Tetanus dapat menyerang bayi anak-anak bahkan orang dewasa, pada bayi penularan
disebabkan karena pemotongan tali pusat tanpa alat yang steril dan cara
tradisional dimana alat pemotong dibubuhi ramuan tradisional yang
terkontaminasi spora Kuman tetanus, sedangkan pada anak-anak dan orang dewasa
bisa terinfeksi karena luka yang kotor / luka Terkontaminasi spora Kuman tetanus.
Vaksin
DPT disuntikkan pada otot lengan atau paha sebanyak 0,5 mL secara
intramuskular. Vaksin ini tidak boleh diberikan kepada anak yang sedang sakit
berat atau menderita demam tinggi.( Hidayat, A : 2008)
Pemberian
vaksin DPT dilakukan 3 kali mulai bayai umur 2 bulan sampai 11 bulan, dengan
Interval 4 minggu, Imunisasi ini di berikan 3 kali karena pemberian pertama
Antibodi dalam tubuh masih sangat rendah, pemberian kedua mulai meningkat dan
pemberian ketisa diperoleh cukupan Antibodi.
b. Efek samping
DPT sering menyebabkan efek samping yang ringan seperti
demam ringan atau nyeri di tempat penyuntikan selama beberapa hari. Efek
samping tersebut terjadi karena adanya komponen pertusis di dalam vaksin. (Lisnawati,
Lilis : 2011)
3.
Imunisasi Campak
a. Fungsi
Imunisasi campak ditujukan untuk memberikan kekebalan aktif
terhadap penyakit Campak.Campak Mieasles / tubella, adalah penyakit Virus
akut yang di sebabkan oleh Virus campak, penyakit ini sangat Infeksius
menular sejak awal maqasa Prodromal sampai lebih kurang 4 hari setelah
munculnya Ruam.
b.
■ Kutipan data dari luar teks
(* ===== verification/Async.v ===== *)
(** * Mocks of futures ([src/src/asynchronous.rs])

    [mock_async] patches the poll function of one future type and registers
    the mock under its address, for all threads or for the thread of a local
    session; [poll_mock], the replacement, looks the mock up and answers from
    its expectations, or goes on to the original.  The registries are the
    part of a session's [scope] that its mocks clear when they are dropped. *)

From S2P Require Import Prelude Errors Memory Executable X86 Code Routing Expectations Session Calls.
Cara Pemberian dan Dosis
Pemberian vaksin
campak hanya diberikan satu kali dapat dilakukan pada umur 9 - 11 bulan,
dengan dosis 0,5 cc, sebelum disuntikkan, Vaksin Campak terlebih dahulu
dilarutkan dengan pelarut stteril yang telah tersedia yang berisi 5 ml cairan
pelarut, kemudian suntikan diberikan pada lengan kiri atas secara Subkutan.( Maryunani,
Anik : 2010).
c. Efek samping
Dapat mengalami demam dan kemerahan selama 3 hari yang dapat
terjadi 8 - 12 hari setelah divaksinasi.
4.
Imunisasi polio
a.
Fungsi
Merupakan inmunisasi yang bertujuan mencegah penyakit
Polomyelitis. Pemberian vaksin polio dapat dikombinasikan dengan vaksin DPT
terdapat 2 macam vaksin polio:
1) Mactivatet polio vaccine (IPU:
vaksin salk) mengandung virus polio yang telah di matikan dan diberikan melalui
suntikan.
2) Oral polio vaccine (OPV: vaksin
sabin). Mengandung vaksin hidup yang telah di lemahkan dan diberikan dalam
bentuk pil atau cairan.
Gaya
hidup dengan sanitasi yang kurang akan meningkatkan kemungkinan terserang
poliomyelitis, kebanyakan polio mielytis tidak menunjukan gejala apapun, akan
tetapi virus lebih menyarang dan menghancurkan sistem syaraf matorik, hal ini
menimbulkan hal kelemahan otot dan kelumpuhan (lumpuh layu akut) kelumpuhan
dimulai dengan gejala demam, nyeri otot dan kelumpuhan terjadi pada minggu
pertama sakit. Kematian bisa terjadi jika otot-otot pernafasan terinfeksi dan
tidak segera di tangani.
Faktor-faktor yang dapat menyebabkan terserang poliomyelitis antara lain
dikarenakan malnutrisi, kurangnya sanitasi lingkungan karena suntikan dan juga
virus bisa ditularkan melalui plasenta Ibu, sedangkan anti bodi yang di berikan
pasif melalui plasenta tidak dapat melindungi bayi adekuat.
Imunisasi
dasar polio diberikan 4 kali (polio I, II, III, IV) dengan interval tidak
kurang dari 4 minggu. Imunisasi polio ulangan di berikan 1 Tahun setelah
imunisasi polio IV, kemudian Pasa saat masuk SD (5 - 6 Tahun) pada saat
meninggalkan SD (12 Tahun). Vaksin ini diberikan sebanyak 2 tetes (0,1 ml),
langsung kemulut anak / dengan menggunakan sendok yang berisi air gula. Setiap
membuka vial baru harus menggunakan penetes (dropper) yang baru harus, cara
pemberian :
1) Orangtua memegang bayi dengan kepala
di sangga dan dimiringkan kebelakang.
2) Mulut bayai dibuka hati-hati
menggunakan ibu jari / dengan menekan pipi bayi dengan jari-jari.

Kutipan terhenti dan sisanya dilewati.